Avant de concevoir des levées de fonds en ligne, une organisation doit se construire une identité et une plateforme de marque. L’identité de l’association c’est ce qu’elle représente : association familiale, ONG internationale ; agissant pour la préservation des forêts, pour le bien-être des enfants hospitalisés etc. Ces qualificatifs permettent de l’identifier, ils doivent être clairs et associés à des valeurs clés. Lorsque que la plateforme est créée, elle doit correspondre à l’identité précédemment citée. C'est par exemple le cas de l'ONG internationale Action Contre la Faim (capture d'écran ci-dessous), qui dès sa page d'accueil permet une identification claire : charte graphique, missions, terrains d'actions etc.



Pour être unique, le site internet d’une association doit absolument lui ressembler. Par ailleurs, des éléments restent communs à toutes les organisations. Par exemple, le contenu doit constamment être juste, équilibré entre le texte et l’image. Ces dernières doivent être de qualité et représentatives des actions menées. En parallèle, le langage doit bien expliquer le travail de l’association tout en restant accessible à tous. La différence se fait ensuite dans la qualité des écrits : usage du storytelling, contenus ludiques… tout est bon pour émouvoir les visiteurs et les inciter à devenir donateurs.

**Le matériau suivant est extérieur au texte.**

Lemma calculate_fractions_arrangement_witness :
  Overlap.calculate_fractions Examples.round_2_53
    (Overlap.Build (Overlap.counts [[0; 1]; [2; 1]]) "counter")
  = Overlap.calculate_fractions Examples.round_2_53
      (Overlap.Build (Overlap.counts [[1; 2; 1; 0]]) "counter").
Proof.
  apply (@calculate_fractions_arrangement Examples.round_2_53
           (Overlap.counts [[0; 1]; [2; 1]]) (Overlap.counts [[1; 2; 1; 0]])).
  cbn.
  apply Permutation_cons_app with (l1 := [inject_Z 1; inject_Z 2; inject_Z 1]) (l2 := []).
  apply Permutation_refl.
Defined.

Lemma filter_filter_length {A : Type} (f g : A -> bool) (l : list A) :
  (forall x, f x = true -> g x = true) ->
  List.length (filter f (filter g l)) = List.length (filter f l).
Proof.
  intros Hfg. induction l as [|x l IH]; [reflexivity|].
  cbn [filter]. destruct (g x) eqn:Hg, (f x) eqn:Hf; cbn [filter];
    rewrite ?Hf; cbn [List.length]; try (now rewrite IH).
  apply Hfg in Hf. congruence.
Qed.

(** Grid values that are neither 0, nor 1, nor above 1 (negative values,
    values strictly between 0 and 1) are left out of the count of points:
    with them [point_num] falls short of the number of grid points by their
    number, and the result is the one of the grid without them. *)
Theorem calculate_fractions_ignores_unclassified (round : Q -> Q) (self : Overlap.t) :
  point_num self
  + List.length (filter (fun x => negb (classified x)) (List.concat (Overlap.metrics self)))
  = Overlap.size self /\
  Overlap.calculate_fractions round self
  = Overlap.calculate_fractions round
      (Overlap.Build [filter classified (List.concat (Overlap.metrics self))]
         (Overlap.mode self)).
Proof.
  split.
  - unfold point_num, Overlap.count_nonzero, Overlap.size.
    rewrite point_num_classified.
    induction (List.concat (Overlap.metrics self)) as [|x l IH]; [reflexivity|].
    cbn. destruct (classified x); cbn; lia.
  - unfold Overlap.calculate_fractions, Overlap.count_nonzero.
    cbn [Overlap.metrics Overlap.mode List.concat]. rewrite app_nil_r.
    rewrite !filter_filter_length; [reflexivity | | |];
      intros x Hx; unfold classified; rewrite Hx;
      repeat rewrite orb_true_r; reflexivity.
Qed.
Lemma plain_field (f : string) rs fs cur :
  Csv.any_special f = false ->
  run f (mkState rs fs cur Plain) = mkState rs fs (cur ++ f) Plain.
Proof.
  revert cur. induction f as [| c f IH]; intros cur H; simpl.
  - now rewrite append_empty_r.
  - simpl in H. apply orb_false_elim in H. destruct H as [Hc Hf].
    apply not_special in Hc. destruct Hc as (H44 & H34 & H13 & _).
    unfold step. cbn [mode rows fields current]. rewrite H34, H44, H13.
    rewrite IH by assumption. now rewrite push_app.
Qed.

Lemma quoted_body (f : string) rs fs cur :
  run (Csv.double_quotes f) (mkState rs fs cur Quoted) = mkState rs fs (cur ++ f) Quoted.
Proof.
  revert cur. induction f as [| c f IH]; intros cur; simpl.
  - now rewrite append_empty_r.
  - destruct (nat_of_ascii c =? 34)%nat eqn:E; simpl.
    + unfold step at 2. cbn [mode rows fields current]. rewrite E.
      unfold step at 1. cbn [mode rows fields current]. rewrite E.
      rewrite IH. now rewrite push_app.
    + unfold step. cbn [mode rows fields current]. rewrite E.
      rewrite IH. now rewrite push_app.
Qed.

Lemma quoted_field (f : string) rs fs :
  run (Csv.quoted f) (mkState rs fs EmptyString Plain) = mkState rs fs f QuoteSeen.
Proof.
  unfold Csv.quoted. rewrite run_app. simpl run at 2.
  unfold step at 1. cbn [mode rows fields current].
  change (nat_of_ascii (ascii_of_nat 34) =? 34)%nat with true. cbv iota.
  rewrite run_app, quoted_body. reflexivity.
Qed.

Lemma field_written (f : string) rs fs :
  run (Csv.write_field f) (mkState rs fs EmptyString Plain)
  = mkState rs fs f (mode_after f).
Proof.
  unfold Csv.write_field, mode_after. destruct (Csv.any_special f) eqn:E.
  - apply quoted_field.
  - now rewrite plain_field.
Qed.

Lemma after_comma (f : string) rs fs :
  step (mkState rs fs f (mode_after f)) ","
  = mkState rs (fs ++ [f]) EmptyString Plain.
Proof. unfold mode_after. destruct (Csv.any_special f); reflexivity. Qed.

Lemma after_line_end (f : string) rs fs :
  run (carriage_return ++ newline) (mkState rs fs f (mode_after f))
  = start (rs ++ [row_of fs f (mode_after f)]).
Proof. unfold mode_after. destruct (Csv.any_special f); reflexivity. Qed.

Lemma row_of_written (f : string) (fs : list string) :
  (fs = [] -> f <> EmptyString \/ Csv.any_special f = true) ->
  row_of fs f (mode_after f) = fs ++ [f].
Proof.
  intros H. unfold row_of, mode_after.
  destruct (Csv.any_special f) eqn:E; [reflexivity |].
  destruct fs as [| g fs]; [| reflexivity].
  destruct f; [| reflexivity].
  destruct (H eq_refl) as [Hf | Hf]; congruence.
Qed.

Lemma row_written (rest : list string) (f : string) rs fs :
  (fs = [] -> rest = [] -> f <> EmptyString) ->
  run (String.concat "," (map Csv.write_field (f :: rest)) ++ carriage_return ++ newline)
      (mkState rs fs EmptyString Plain)
  = start (rs ++ [fs ++ f :: rest]).
Proof.
  revert f fs. induction rest as [| g rest IH]; intros f fs Hnot.
  - cbn [map String.concat]. rewrite run_app, field_written, after_line_end.
    rewrite row_of_written; [reflexivity |].
    intros Hfs. left. now apply Hnot.
  - change (String.concat "," (map Csv.write_field (f :: g :: rest)))
      with (Csv.write_field f ++ "," ++ String.concat "," (map Csv.write_field (g :: rest)))
             %string.
    rewrite !append_assoc, run_app, field_written.
    change (("," ++ String.concat "," (map Csv.write_field (g :: rest))
             ++ carriage_return ++ newline)%string)
      with (String ","
              (String.concat "," (map Csv.write_field (g :: rest))
               ++ carriage_return ++ newline)%string).
    cbn [run]. rewrite after_comma, IH.
    + now rewrite <- app_assoc.
    + intros Hfs. destruct fs; discriminate.
Qed.

Lemma line_written (row : list string) rs :
  run (Csv.line row) (start rs) = start (rs ++ [row]).
Proof.
  destruct row as [| f rest].
  - reflexivity.
  - destruct rest as [| g rest].
    + destruct f as [| c f].
      * reflexivity.
      * unfold Csv.line, join, start.
        apply row_written with (rest := []) (fs := []).
        intros _ _. discriminate.
    + unfold Csv.line, join, start.
      destruct f; apply row_written with (rest := g :: rest) (fs := []);
        intros _ Hrest; discriminate.
Qed.

Lemma document_written (rows : list (list string)) rs :
  run (csv_document rows) (start rs) = start (rs ++ rows).
Proof.
  revert rs. unfold csv_document.
  induction rows as [| row rows IH]; intros rs; simpl.
  - now rewrite app_nil_r.
  - rewrite run_app, line_written, IH. now rewrite <- app_assoc.
Qed.

Lemma read_back (rows : list (list string)) : read (csv_document rows) = rows.
Proof. unfold read. now rewrite document_written. Qed.

(** X16.  The CSV text keeps every row apart: two lists of rows that give
    the same document are the same list, field for field, whatever
    commas, quotes or line breaks the fields hold.  An exported
    document therefore determines its header and data rows. *)
Theorem csv_document_lossless (rows1 rows2 : list (list string)) :
  csv_document rows1 = csv_document rows2 -> rows1 = rows2.
Proof.
  intros H. rewrite <- (read_back rows1), <- (read_back rows2). now rewrite H.
Qed.

End CsvLossless.

(** ** What every call carries *)

Section CallParameters.

Context {P : Platform}.



End CallParameters.

(** ** The theorems at work on the small platform *)

#[local] Existing Instance Demo.platform.








(** C6 as stated fails: with no API key in the environment, where the
    client dependency answers 500, the health route still reports the key
    as configured. *)
Lemma health_flag_without_key :
  environ Demo.unconfigured "COHERE_API_KEY" = None
  /\ fst (get_cohere_client Demo.unconfigured)
     = Raise (HTTPException 500 "Cohere API key not found")
  /\ fst (get_health Demo.unconfigured)
     = mkHttpResponse 200
         (JsonHealth (mkHealthPayload "healthy" "2024-03-09T12:05:07" "1.0.0" true)).
Proof. repeat split; vm_compute; reflexivity. Qed.

Lemma out_of_bounds_rejected_witness :
  out_of_bounds Demo.raw_no_contact = true
  /\ exists issues,
       issues <> []
       /\ Validate.request email_syntax_ok Demo.raw_no_contact = inl issues
       /\ forall w,
            snd (post_generate_campaigns Demo.raw_no_contact w) = w
            /\ snd (post_export_campaigns_csv Demo.raw_no_contact w) = w
            /\ (falsy (environ w "COHERE_API_KEY") = false ->
                fst (post_generate_campaigns Demo.raw_no_contact w)
                = mkHttpResponse 422 (JsonValidationErrors issues)
                /\ fst (post_export_campaigns_csv Demo.raw_no_contact w)
                   = mkHttpResponse 422 (JsonValidationErrors issues)).
Proof.
  split; [vm_compute; reflexivity |].
  apply (out_of_bounds_rejected Demo.raw_no_contact). vm_compute. reflexivity.
Defined.




(** A few runs, written out. *)

Example eleven_emails_rejected :
  Validate.request email_syntax_ok Demo.raw_eleven_emails
  = inl [mkIssue [LocField "number_of_emails"] (LessEqual 10)].
Proof. reflexivity. Qed.

Example validated_request_runs :
  Validate.request email_syntax_ok (mkRawRequest [Demo.raw_acme] 1) = inr Demo.request1
  /\ fst (post_generate_campaigns (mkRawRequest [Demo.raw_acme] 1) Demo.all_good)
     = mkHttpResponse 200 (JsonCampaigns Demo.response1).
Proof. split; vm_compute; reflexivity. Qed.

Example export_text :
  fst (export_campaigns_csv Demo.request1 Demo.client Demo.all_good)
  = Return
      (mkStreamingResponse
         [ ("Account Name,Email Number,Variant,Subject,Body,Call to Action"
            ++ PyString.carriage_return ++ PyString.newline
            ++ "Acme,Email 1,Variant 1,S1,B1,C1"
            ++ PyString.carriage_return ++ PyString.newline
            ++ "Acme,Email 1,Variant 2,S2,B2,C2"
            ++ PyString.carriage_return ++ PyString.newline)%string ]
         "text/csv"
         [ ("Content-Disposition", "attachment; filename=campaigns_20240309_120507.csv");
           ("Content-Type", "text/csv") ]).
Proof. vm_compute. reflexivity. Qed.

Example comma_is_quoted :
  Csv.line ["Acme, Inc."; "Email 1"]
  = (PyString.dquote ++ "Acme, Inc." ++ PyString.dquote ++ ",Email 1"
     ++ PyString.carriage_return ++ PyString.newline)%string.
Proof. reflexivity. Qed.

Example request_error_detail :
  fst (generate_campaigns Demo.request1 Demo.client Demo.first_fails)
  = Raise
      (HTTPException 500
         ("Error generating campaigns: 500: Error generating campaign for Acme: "
          ++ "500: Error generating email variant: boom")%string).
Proof. vm_compute. reflexivity. Qed.

(** The further theorems at work. *)


Lemma missing_key_answers_500_witness :
  falsy (environ Demo.unconfigured "COHERE_API_KEY") = true
  /\ post_generate_campaigns Demo.raw_request1 Demo.unconfigured
     = (mkHttpResponse 500 (JsonDetail "Cohere API key not found"), Demo.unconfigured)
  /\ post_export_campaigns_csv Demo.raw_request1 Demo.unconfigured
     = (mkHttpResponse 500 (JsonDetail "Cohere API key not found"), Demo.unconfigured).
Proof.
  split; [vm_compute; reflexivity |].
  apply (missing_key_answers_500 Demo.raw_request1 Demo.unconfigured).
  vm_compute. reflexivity.
Defined.



Lemma no_contacts_no_calls_witness :
  contacts Demo.nobody = []
  /\ 0 < 1
  /\ generate_campaign Demo.client Demo.nobody 1 Demo.all_good
     = (Raise (HTTPException 500
                 ("Error generating campaign for " ++ account_name Demo.nobody
                  ++ ": list index out of range")%string),
        Demo.all_good).
Proof.
  split; [reflexivity |]. split; [lia |].
  apply (no_contacts_no_calls Demo.client Demo.nobody Demo.all_good);
    [reflexivity | lia].
Defined.
(** * SceneManager: texture and material registries, transform composer,
      camera input handling and the per-frame draw sequence.

    Shallow embedding of [Source/SceneManager.h] and [Source/SceneManager.cpp].

    Conventions of the embedding:
    - C++ [float] and [double] values are real numbers ([R]); rounding is
      not modelled.  [cos], [sin], [tan], [sqrt] and [PI] are those of the
      Standard Library.  A real number is never an infinity or a NaN, so
      what is proved over [R] is about values within the range of [float]
      and up to rounding.  The mouse handling of [RenderScene], where a
      cursor reading beyond that range gives an infinity and then a NaN,
      is embedded a second time over IEEE 754 binary32 (module [F32]),
      and the properties of yaw and pitch that are stated for every
      reading are proved there.
    - [int] and [uint32_t] values are integers ([Z]); the one conversion
      between them ([FindTextureID]) has its wrap-around written out.
    - A method is a function of the object ([SceneManager]) that returns
      the result, the object afterwards and the calls it made to the
      collaborators (OpenGL, GLFW, stb_image, ShaderManager, ShapeMeshes,
      std::cout), oldest first.  Undefined behaviour (an access outside
      [m_textureIDs], a call through a NULL [m_pShaderManager]) is [None].
    - What the collaborators hand back (the decoded image, the texture
      name of glGenTextures, the current window, cursor, clock and keys)
      is an argument of the method that asks for it.
    - [m_basicMeshes] is never NULL between constructor and destructor
      and has no member of its own here: its methods are calls.
    - [scroll_callback], which GLFW runs between two calls of
      [RenderScene] when the wheel is turned, is not embedded.  It adds
      to [cameraPos] and writes nothing else: yaw, pitch, the last cursor
      position, the flags, the speed and the up vector are as
      [statics_after] gives them whatever the wheel does, while
      [cameraPos] is as [statics_after] gives it only between two turns
      of the wheel.  What is proved of [cameraPos] below is about one
      call of [RenderScene], from the [cameraPos] the call starts
      with. *)

From Stdlib Require Import ZArith List String Bool Lia.
From Stdlib Require Import Reals Lra.
From Stdlib Require Import SpecFloat.
Import ListNotations.

Local Open Scope string_scope.
Local Open Scope list_scope.
Local Open Scope Z_scope.

(** ** glm: vectors, matrices and the transforms the scene manager uses *)

Module glm.

Local Open Scope R_scope.

Record vec2 := mkvec2 { x2 : R; y2 : R }.
Record vec3 := mkvec3 { x3 : R; y3 : R; z3 : R }.
Record vec4 := mkvec4 { x4 : R; y4 : R; z4 : R; w4 : R }.

(** glm::mat4 is column-major: [m[i]] is the i-th column. *)
Record mat4 := mkmat4 { col0 : vec4; col1 : vec4; col2 : vec4; col3 : vec4 }.

(** glm::vec3(s): the same scalar in every component. *)
Definition vec3_splat (s : R) : vec3 := mkvec3 s s s.

Definition vec3_add (a b : vec3) : vec3 :=
  mkvec3 (x3 a + x3 b) (y3 a + y3 b) (z3 a + z3 b).
Definition vec3_sub (a b : vec3) : vec3 :=
  mkvec3 (x3 a - x3 b) (y3 a - y3 b) (z3 a - z3 b).
(** [s * v] and [v * s] *)
Definition vec3_scale (s : R) (v : vec3) : vec3 :=
  mkvec3 (s * x3 v) (s * y3 v) (s * z3 v).

Definition dot (a b : vec3) : R := x3 a * x3 b + y3 a * y3 b + z3 a * z3 b.

Definition cross (a b : vec3) : vec3 :=
  mkvec3 (y3 a * z3 b - y3 b * z3 a)
         (z3 a * x3 b - z3 b * x3 a)
         (x3 a * y3 b - x3 b * y3 a).

Definition inversesqrt (s : R) : R := 1 / sqrt s.

(** glm::normalize(v) = v * inversesqrt(dot(v, v)).  On the zero vector
    glm divides by zero and returns NaNs; here the division of [R] is
    total and the result is the zero vector.  The two models agree, up to
    rounding, on a vector that is not zero. *)
Definition normalize (v : vec3) : vec3 := vec3_scale (inversesqrt (dot v v)) v.

Definition radians (degrees : R) : R := degrees * (PI / 180).
(** * The Neovim RPC session of neovim.cpp

    A shallow embedding of [src/neovim.cpp]: the table of pending response
    handlers, the classification and routing of decoded messages, the
    set-up of the transport ([spawn], [connect]) and the write path
    ([rpc_request], [io_can_write]), followed by the properties of the
    specification that concern them.

    Conventions.
    - [size_t] and [uint32_t] values that come off the wire are integers
      of [Z] with the wrap-around of the conversions written out; indices
      into [std::vector] are [nat].
    - An element access outside a vector ([operator[]] out of range) or a
      [get<T>] on the wrong alternative has no defined behaviour in the
      source; the functions that can reach one return [option], and [None]
      stands for it.
    - Effects that leave the session (logging, the user interface, Grand
      Central Dispatch, system calls) are returned as a list of events, in
      the order the source performs them.
    - A response handler is code of the caller's; what it does when it is
      called is given by the calls it makes on the session while it runs. *)

From Stdlib Require Import ZArith Lia String Ascii Strings.Byte.
From stdpp Require Import base tactics option list numbers.

#[local] Set Warnings "-register-all".
Local Open Scope Z_scope.

(** ** Decoded values *)

(** Modelled from the spec: [msg::object] of msgpack.hpp, which is not among
    the sources.  The decoded value is a variant over the families of the
    wire format; [neovim.cpp] only tells [msg::integer], [msg::string] and
    [msg::array] apart from the rest. *)
Module msg.

Inductive object : Type :=
| null
| boolean (b : bool)
| integer (z : Z)
| float (bits : Z)
| string (s : String.string)
| binary (bytes : list byte)
| array (elements : list object)
| map (entries : list (object * object))
| extension (type : Z) (data : list byte).

(** [obj.is<msg::integer>()], [obj.is<msg::string>()], [obj.is<msg::array>()] *)
Definition is_integer (o : object) : bool :=
  match o with integer _ => true | _ => false end.

Definition is_string (o : object) : bool :=
  match o with string _ => true | _ => false end.

Definition is_array (o : object) : bool :=
  match o with array _ => true | _ => false end.

(** [obj.get<T>()]: defined on the alternative [T] only. *)
Definition get_integer (o : object) : option Z :=
  match o with integer z => Some z | _ => None end.

Definition get_string (o : object) : option String.string :=
  match o with string s => Some s | _ => None end.
(** *** A view layer that throws *)

Lemma save_then_failing_view (m : Message) (st : State) :
  viewThrows page ->
  exists e,
    fst ((saveTasksToStorage ;;; callView renderTasks ;;;
          callView updateStatistics ;;; emit (ConsoleLog m)) st)
    = Throw e
    /\ draw (snd ((saveTasksToStorage ;;; callView renderTasks ;;;
                   callView updateStatistics ;;; emit (ConsoleLog m)) st))
       = Throw e.
Proof.
  intros Hview. pose proof (saveTasksToStorage_returns st) as Hret.
  unfold bind, callView, emit.
  destruct (saveTasksToStorage st) as [o st1]. simpl in *. subst o.
  destruct (Hview st1) as [e He]. exists e.
  pose proof He as Hd. unfold draw in Hd.
  destruct (renderTasks st1) as [[]|e'|]; simpl in Hd; try discriminate.
  - rewrite Hd. split; [reflexivity|exact He].
  - injection Hd as ->. split; [reflexivity|exact He].
Qed.

Lemma handleAddTask_view_throws (value : string) (now : Z)
  (createdAt : string) (st : State) :
  viewThrows page ->
  unchangedOrThrows st (handleAddTask value now createdAt st).
Proof.
  intros Hview. unfold handleAddTask.
  destruct (trim value =? "")%string; [now left|].
  unfold bind at 1, getTasks. unfold bind at 1, lift.
  destruct (asArray (tasks st)) as [l|e'|]; [|now left..].
  unfold bind at 1.
  destruct (arraySome _ l) as [[|]|e'|]; try now left.
  right. unfold bind at 1, setTasks.
  now apply save_then_failing_view.
Qed.

Lemma toggleTaskCompletion_view_throws (taskId : Z) (st : State) :
  viewThrows page ->
  unchangedOrThrows st (toggleTaskCompletion taskId st).
Proof.
  intros Hview. unfold toggleTaskCompletion.
  unfold bind at 1, getTasks. unfold bind at 1, lift.
  destruct (asArray (tasks st)) as [l|e'|]; [|now left..].
  unfold bind at 1.
  destruct (arrayFind _ 0 l) as [[[i task]|]|e'|]; [|now left..].
  destruct (truthy (Some task)); [|now left].
  right. unfold bind at 1, setTasks.
  now apply save_then_failing_view.
Qed.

Des campagnes spécifiques par projet peuvent également être mises en avant sur le site internet. D'autres solutions sont possibles, comme le montre une nouvelle fois le site de d'Action Contre la Faim qui comporte un "espace donateurs" (capture d'écran ci-dessous). Toutefois, peu importe l’objectif visé, il faut faire attention à la sur-sollicitation : les visiteurs n’apprécient pas d’être submergés en continu de boutons « donnez ».



Pour convaincre à plus long terme, un autre outil est essentiel : la newsletter. Proposer aux visiteurs du site de s’inscrire à la newsletter est un bon moyen de les transformer en donateurs, que ce soit dans plusieurs semaines, mois ou années ! En effet, l'e-mailing permet d’envoyer des informations générales sur les missions et actions de l’association. Et même si ces e-mails ne permettent pas d’acquérir un donateur, ils œuvrent pour la sensibilisation du public aux enjeux de l’association... une avancée dans tous les cas.



En bref, la digitalisation du secteur caritatif est en marche, notamment au travers de la collecte. Mais avant de penser aux levées de fons digitales, chaque association doit se construire une plateforme de marque originale et fidèle à son identité et ses valeurs.